A investigação foi inclinada por meio da 3ª Equipe da 1ª Delegacia de Investigações Gerais/DIG e denominada “AGROFRAUDE”.
Segundo a Civil, a investigação descobriu fraudes fiscais, lavagem de dinheiro e teve uma duração de seis meses.
A apuração, conforme a Civil, se iniciou no mês de abril, quando policiais civis da DEIC, cumpriram buscas em um escritório de vendas on-line e dois barracões, localizados na zona leste de Rio Preto, locais em que foram constatados diversas irregularidades, dentre as quais, crimes ambientais.
A diligência culminou com a interdição dos imóveis e posterior suspensão dos CNPJ’s utilizados pelo grupo investigado.
Ao se aprofundar na análise das atividades dos supostos empresários, a Polícia descobriu a utilização de empresas de fachada, habilitadas em nomes de “laranjas”, sonegação fiscal e movimentação milionária nas contas bancárias das empresas.
Entre os “laranjas” aliciados pelos irmãos que controlavam as ações, foram identificados, um azulejista e uma atendente de lanchonete, que ganharam status de donos de empresas.
De acordo com a delegacia, o grupo criminoso contava também com a participação de um contador, responsável por viabilizar as aberturas fraudadas das empresas, subfaturamento dos balanços fiscais e outras manobras que potencializavam os ganhos ilegais.

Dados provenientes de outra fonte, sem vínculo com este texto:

(** The second loop of [create_order]: either it raises 409, or every line
    of the template has been copied into a line of the new order, and the
    quantities of all of them have left the shelf. *)
Lemma copy_beverages_outcome new (ls : list OrderBeverageQuantity) db :
  (∀ i b, beverages db !! i = Some b → 0 ≤ beverage_stock b) →
  (∃ db', for_each ls (router.copy_beverage new) db = Some (Raise 409, db'))
  ∨ (∃ B,
       for_each ls (router.copy_beverage new) db
       = Some (Return tt,
               set_order_beverages
                 (λ _, order_beverages db
                       ++ ((λ l, mkOrderBeverageQuantity (order_id new) (obq_beverage_id l)
                                                         (obq_quantity l)) <$> ls))
                 (set_beverages (λ _, B) db))
       ∧ (∀ i, beverage_stock <$> B !! i
               = (λ s, s - Zsum ((λ l, if bool_decide (obq_beverage_id l = i)
                                        then obq_quantity l else 0) <$> ls))
                 <$> beverage_stock_of db i)
       ∧ (∀ i b, B !! i = Some b → 0 ≤ beverage_stock b)).
Proof.
  revert db. induction ls as [|l ls IH]; intros db Hnn.
  - right. exists (beverages db).
    split; [cbn; rewrite app_nil_r; by destruct db|]. split; [|done].
    intros i. rewrite fmap_nil, Zsum_nil. unfold beverage_stock_of.
    destruct (beverages db !! i); simpl; f_equal; lia.
  - cbn [for_each].
    destruct (beverages db !! obq_beverage_id l) as [b|] eqn:Hb.
    2:{ left. destruct (delete_order_by_id_total (order_id new) db) as [db' Hdel].
        exists db'. unfold router.copy_beverage.
        rewrite !bind_bind,
          (bind_return _ _ _ _ _ (change_stock_of_beverage_unknown db _ _ Hb)).
        cbn [negb]. by rewrite !bind_bind, (bind_return _ _ _ _ _ Hdel). }
    pose proof (change_stock_of_beverage_run db _ b (- obq_quantity l) Hb) as Hrun.
    destruct (Z.ltb_spec (beverage_stock b + - obq_quantity l) 0) as [Hlt|Hge].
    { left. destruct (delete_order_by_id_total (order_id new) db) as [db' Hdel].
      exists db'. unfold router.copy_beverage.
      rewrite !bind_bind, (bind_return _ _ _ _ _ Hrun).
      cbn [negb]. by rewrite !bind_bind, (bind_return _ _ _ _ _ Hdel). }
    assert (router.copy_beverage new l db
            = Some (Return tt,
                    set_order_beverages
                      (λ _, order_beverages db
                            ++ [mkOrderBeverageQuantity (order_id new) (obq_beverage_id l)
                                                        (obq_quantity l)])
                      (set_beverages
                         (λ _, <[obq_beverage_id l :=
                                   mkBeverage (beverage_price b)
                                     (beverage_stock b + - obq_quantity l)]>
                                 (beverages db)) db))) as Hstep.
    { unfold router.copy_beverage. rewrite (bind_return _ _ _ _ _ Hrun). cbn [negb].
      unfold order_crud.create_beverage_quantity. unfold_monad. by cbn. }
    rewrite (bind_return _ _ _ _ _ Hstep).
    match goal with
    | |- context [for_each ls _ ?db1] =>
        destruct (IH db1) as [[db' Hraise]|(B & Hloop & HB & HBnn)]
    end.
    { cbn [beverages set_order_beverages set_beverages].
      apply insert_beverage_stock_nonneg; [done | cbn; lia]. }
    + left. exists db'. exact Hraise.
    + right. exists B. split; [|split; [|done]].
      * rewrite Hloop. do 2 f_equal. store_fields.
        by rewrite fmap_cons, <- app_assoc.
      * intros i. rewrite HB, fmap_cons, Zsum_cons. unfold beverage_stock_of.
        cbn [beverages set_order_beverages set_beverages].
        destruct (decide (obq_beverage_id l = i)) as [<-|Hne].
        -- rewrite lookup_insert_eq, Hb, bool_decide_eq_true_2 by done.
           simpl. f_equal. lia.
        -- rewrite lookup_insert_ne, bool_decide_eq_false_2 by done.
           destruct (beverages db !! i); simpl; f_equal; lia.
Qed.

Lemma filter_all {A} (P : A → Prop) `{∀ x, Decision (P x)} (xs : list A) :
  (∀ x, x ∈ xs → P x) → filter P xs = xs.
Proof.
  induction xs as [|x xs IH]; intros HP; [done|].
  rewrite filter_cons_True, IH; [done| |].
  - intros y Hy. apply HP. by apply elem_of_cons; right.
  - apply HP, list_elem_of_here.
Qed.

Lemma find_app_new (n : uuid) (os : list Order) (new : Order) :
  (∀ o, o ∈ os → (order_id o < n)%N) → order_id new = n →
  find (λ o, bool_decide (order_id o = n)) (os ++ [new]) = Some new.
Proof.
  intros Hfresh Hnew. induction os as [|o os IH]; cbn [app find].
  - by rewrite bool_decide_eq_true_2.
  - rewrite bool_decide_eq_false_2.
    + apply IH. intros x Hx. apply Hfresh. by apply elem_of_cons; right.
    + pose proof (Hfresh o (list_elem_of_here _ _)). lia.
Qed.

Lemma crud_create_order_run db u :
  order_crud.create_order u db
  = Some (Return (mkOrder (next_uuid db) u TRANSMITTED),
          set_orders (λ _, orders db ++ [mkOrder (next_uuid db) u TRANSMITTED])
            (set_next_uuid (λ _, N.succ (next_uuid db)) db)).
Proof. done. Qed.

(** The new order has nothing attached while it is being filled: deleting
    it again takes away exactly its own row. *)
Lemma delete_new_order_run db u :
  store_ok db →
  order_crud.delete_order_by_id (next_uuid db)
    (set_orders (λ _, orders db ++ [mkOrder (next_uuid db) u TRANSMITTED])
       (set_next_uuid (λ _, N.succ (next_uuid db)) db))
  = Some (Return tt, set_next_uuid (λ _, N.succ (next_uuid db)) db).
Proof.
  intros Hok. unfold order_crud.delete_order_by_id, order_crud.get_order_by_id.
  rewrite bind_gets. cbv beta. cbn [orders set_orders set_next_uuid].
  rewrite (find_app_new (next_uuid db) (orders db)) by (done || apply Hok).
  unfold order_crud.db_delete_order. unfold_monad. do 2 f_equal.
  cbn [order_id]. store_fields.
  - rewrite filter_app, filter_cons_False, filter_nil, app_nil_r by (intros H; by apply H).
    apply filter_all. intros o Ho. pose proof (ok_order_fresh _ Hok o Ho). lia.
  - apply filter_all. intros p Hp Hpo. pose proof (ok_pizza_orders _ Hok p _ Hp Hpo). lia.
  - apply filter_all. intros l Hl. pose proof (ok_line_orders _ Hok l Hl). lia.
Qed.
(** * PyDenseNetBc: the training-loop utilities and the parameter serializer

    A shallow embedding of
    [examples/models/image_classification/PyDenseNetBc.py]: the
    [RunningAverage] and [EarlyStopCondition] helper classes, the epoch
    loop of [PyDenseNetBc._train_model], and the export / import of shared
    parameters.

    Conventions of the embedding.
    - A Python [int] is a [Z].
    - A Python [float] that [RunningAverage] computes with is a binary64
      number ([float], the primitive floats), with the rounding, overflow
      and underflow of every operation.  Where the source only compares
      floats, the value is a [pyfloat]: the exact rational value of a
      finite float, the two infinities, or NaN.  A float that is only
      stored or passed on (a knob, a normalization statistic) is a [Q].
    - A method that mutates [self] is a function returning the new object
      (and the returned value, if any).
    - A method that can raise returns a [result]. *)

From Stdlib Require Import Floats ZArith QArith Qfield Lia Ascii String.
From stdpp Require Import gmap strings list fin_maps pretty.

Set Implicit Arguments.
Set Maximal Implicit Insertion.

(** ** Python floats, as far as the comparisons of the source need them *)

Inductive pyfloat : Type :=
| Finite (q : Q)
| PosInf
| NegInf
| NaN.

(** [a < b] on rationals, as a boolean. *)
Definition Qltb (a b : Q) : bool :=
  (Qnum a * QDen b <? Qnum b * QDen a)%Z.

(** Python's [a < b] on floats: every comparison with NaN is false. *)
Definition float_lt (a b : pyfloat) : bool :=
  match a, b with
  | NaN, _ | _, NaN => false
  | _, NegInf => false
  | NegInf, _ => true
  | PosInf, _ => false
  | Finite _, PosInf => true
  | Finite x, Finite y => Qltb x y
  end.

(** Python's [a > b]. *)
Definition float_gt (a b : pyfloat) : bool := float_lt b a.

(** What a binary64 number is worth in a comparison: NaN, an infinity, or
    the rational [(-1)^s * m * 2^e] ([+0.0] and [-0.0] are both 0). *)
Definition pyfloat_of (x : float) : pyfloat :=
  match Prim2SF x with
  | S754_nan => NaN
  | S754_infinity false => PosInf
  | S754_infinity true => NegInf
  | S754_zero _ => Finite 0
  | S754_finite s m e =>
      Finite (inject_Z (if s then Z.neg m else Z.pos m) * 2 ^ e)%Q
  end.

(** The conversion of an [int] operand in [float * int] and [float / int]:
    the nearest binary64 number, ties to even.  (Python raises
    [OverflowError] for an integer beyond the range of binary64, from
    about [2^1024]; here it is [infinity].) *)
Definition float_of_int (n : Z) : float :=
  SF2Prim (binary_normalize prec emax n 0 false).

(** ** class RunningAverage *)

Module RunningAverage.

Record t : Type := mk { _avg : float; _count : Z }.

(** [__init__]: [self._avg = 0; self._count = 0].  The integer 0 of
    [_avg] is the float [0.0] here: the first [add] computes
    [0 * 0 / 1], which is [0.0] for both. *)
Definition __init__ : t := {| _avg := 0%float; _count := 0 |}.

(** [add]: the average is updated first, from the old count; then the
    count is incremented.  The values added are floats ([loss.item()] and
    [np.mean(...)]); every operation rounds to binary64. *)
Definition add (self : t) (val : float) : t :=
  let avg' := (_avg self * float_of_int (_count self)
                 / float_of_int (_count self + 1)
               + val / float_of_int (_count self + 1))%float in
  {| _avg := avg'; _count := _count self + 1 |}.

Definition get (self : t) : float := _avg self.

(** The object after [add] has been called on each value of [vals], in
    order, starting from [self]. *)
Definition add_from (self : t) (vals : list float) : t :=
  fold_left add vals self.

(** The same, starting from a fresh object. *)
Definition add_all (vals : list float) : t := add_from __init__ vals.

(** *** The arithmetic mean, and when [add] is exact *)

(** The rational value of a finite float (0 for an infinity or NaN). *)
Definition value (x : float) : Q :=
  match pyfloat_of x with
  | Finite q => q
  | _ => 0
  end.

Definition is_finite (x : float) : bool :=
  match pyfloat_of x with
  | Finite _ => true
  | _ => false
  end.

Definition Qsum (vals : list Q) : Q := fold_right Qplus 0%Q vals.

(** The arithmetic mean of a non-empty list. *)
Definition mean (vals : list Q) : Q :=
  (Qsum vals / inject_Z (Z.of_nat (length vals)))%Q.

(** A call [add(val)] is exact when the old average, the value and the
    new average are finite and the new average is the value that the
    formula has in exact arithmetic: nothing was lost to rounding, overflow
    or underflow. *)
Definition exact_add (self : t) (val : float) : bool :=
  is_finite (_avg self) && is_finite val && is_finite (_avg (add self val))
  && Qeq_bool (value (_avg (add self val)))
       (value (_avg self) * inject_Z (_count self)
          / inject_Z (_count self + 1)
        + value val / inject_Z (_count self + 1))%Q.

(** Every call of a sequence of calls is exact. *)
Fixpoint exact_run (self : t) (vals : list float) : bool :=
  match vals with
  | [] => true
  | val :: rest => exact_add self val && exact_run (add self val) rest
  end.

End RunningAverage.

(** ** class EarlyStopCondition *)

Module EarlyStopCondition.

Record t : Type := mk {
  _patience : Z;
  _if_max : bool;
  _last_best : pyfloat;
  _wait_count : Z
}.

(** [__init__(self, patience=5, if_max=False)]. *)
Definition __init__ (patience : Z) (if_max : bool) : t :=
  {| _patience := patience;
     _if_max := if_max;
     _last_best := if negb if_max then PosInf else NegInf;
     _wait_count := 0 |}.

Definition patience (self : t) : Z := _patience self.
(** X12. Every item of [get_my_matches] is a match whose offer or request
    is the caller's, and is flagged so; a match whose two rows exist is in
    the unfiltered selection of both its parties; an empty
    [status_filter] filters nothing; and a [status_filter] that is no
    status value gives an empty page with [total = 0]. *)
Theorem my_matches_lists_the_matches_of_both_parties
    (db : Db) (current_user : User) (page page_size : Z) :
  (forall status_filter item,
     In item (pg_items (get_my_matches db current_user page page_size
                                        status_filter)) ->
     mi_is_my_offer item = Some true \/ mi_is_my_request item = Some true) /\
  (forall m o r,
     In m (matches db) ->
     get_offer db (m_offer_id m) = Some o ->
     get_request db (m_request_id m) = Some r ->
     o_user_id o = u_id current_user \/ r_user_id r = u_id current_user ->
     In m (my_matches_rows db current_user None)) /\
  get_my_matches db current_user page page_size (Some "")
  = get_my_matches db current_user page page_size None /\
  (forall s, s <> "" -> (forall st, value st <> s) ->
     pg_items (get_my_matches db current_user page page_size (Some s)) = [] /\
     pg_total (get_my_matches db current_user page page_size (Some s)) = 0%nat).
Proof.
  split_and!.
  - intros status_filter item Hin.
    apply my_matches_item in Hin as (m & Hm & ->).
    apply my_matches_rows_In in Hm as (_ & o & r & Ho & Hr & [E|E]); simpl;
      rewrite ?Ho, ?Hr; [left|right]; by rewrite bool_decide_eq_true_2.
  - intros m o r Hin Ho Hr Hparty. unfold my_matches_rows.
    apply filter_In. split; [done|]. rewrite Ho, Hr.
    by rewrite orb_true_iff, !bool_decide_eq_true.
  - done.
  - intros s Hs Hno.
    assert (Hnil : my_matches_rows db current_user (Some s) = []).
    { unfold my_matches_rows. rewrite bool_decide_eq_false_2 by done.
      match goal with |- List.filter ?p ?l = [] =>
        destruct (List.filter p l) as [|m rest] eqn:E; [done|];
        assert (Hin : In m (List.filter p l)) by (rewrite E; by left)
      end.
      apply filter_In in Hin as [_ Hv]. apply bool_decide_eq_true in Hv.
      by destruct (Hno (m_status m)). }
    unfold get_my_matches. rewrite Hnil. cbn [pg_items pg_total].
    split; [|done]. change (merge_sort updated_desc []) with (@nil Match).
    unfold limit, offset. rewrite drop_nil.
    case_bool_decide; by rewrite ?take_nil.
Qed.

(** ** Reading messages *)

Section ReadingOne.

Implicit Types (db : Db) (current_user : User).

Ao todo, os policiais diligenciaram em oito bairros de Rio Preto, sendo Condomínio Mais Parque, Condomínio Alta Vista, Condomínio Rios de Itália, Jardim Vila Flora, Jardim Jandira, Residencial Fraternidade, São Francisco, São Judas Tadeu e Residencial das Américas.
Ainda segundo a corporação, a Justiça concedeu a indisponibilidade dos bens dos líderes do grupo e o bloqueio das contas bancárias utilizadas no esquema criminoso. Nove mandados judiciais foram cumpridos, veículos e dispositivos eletrônicos apreendidos.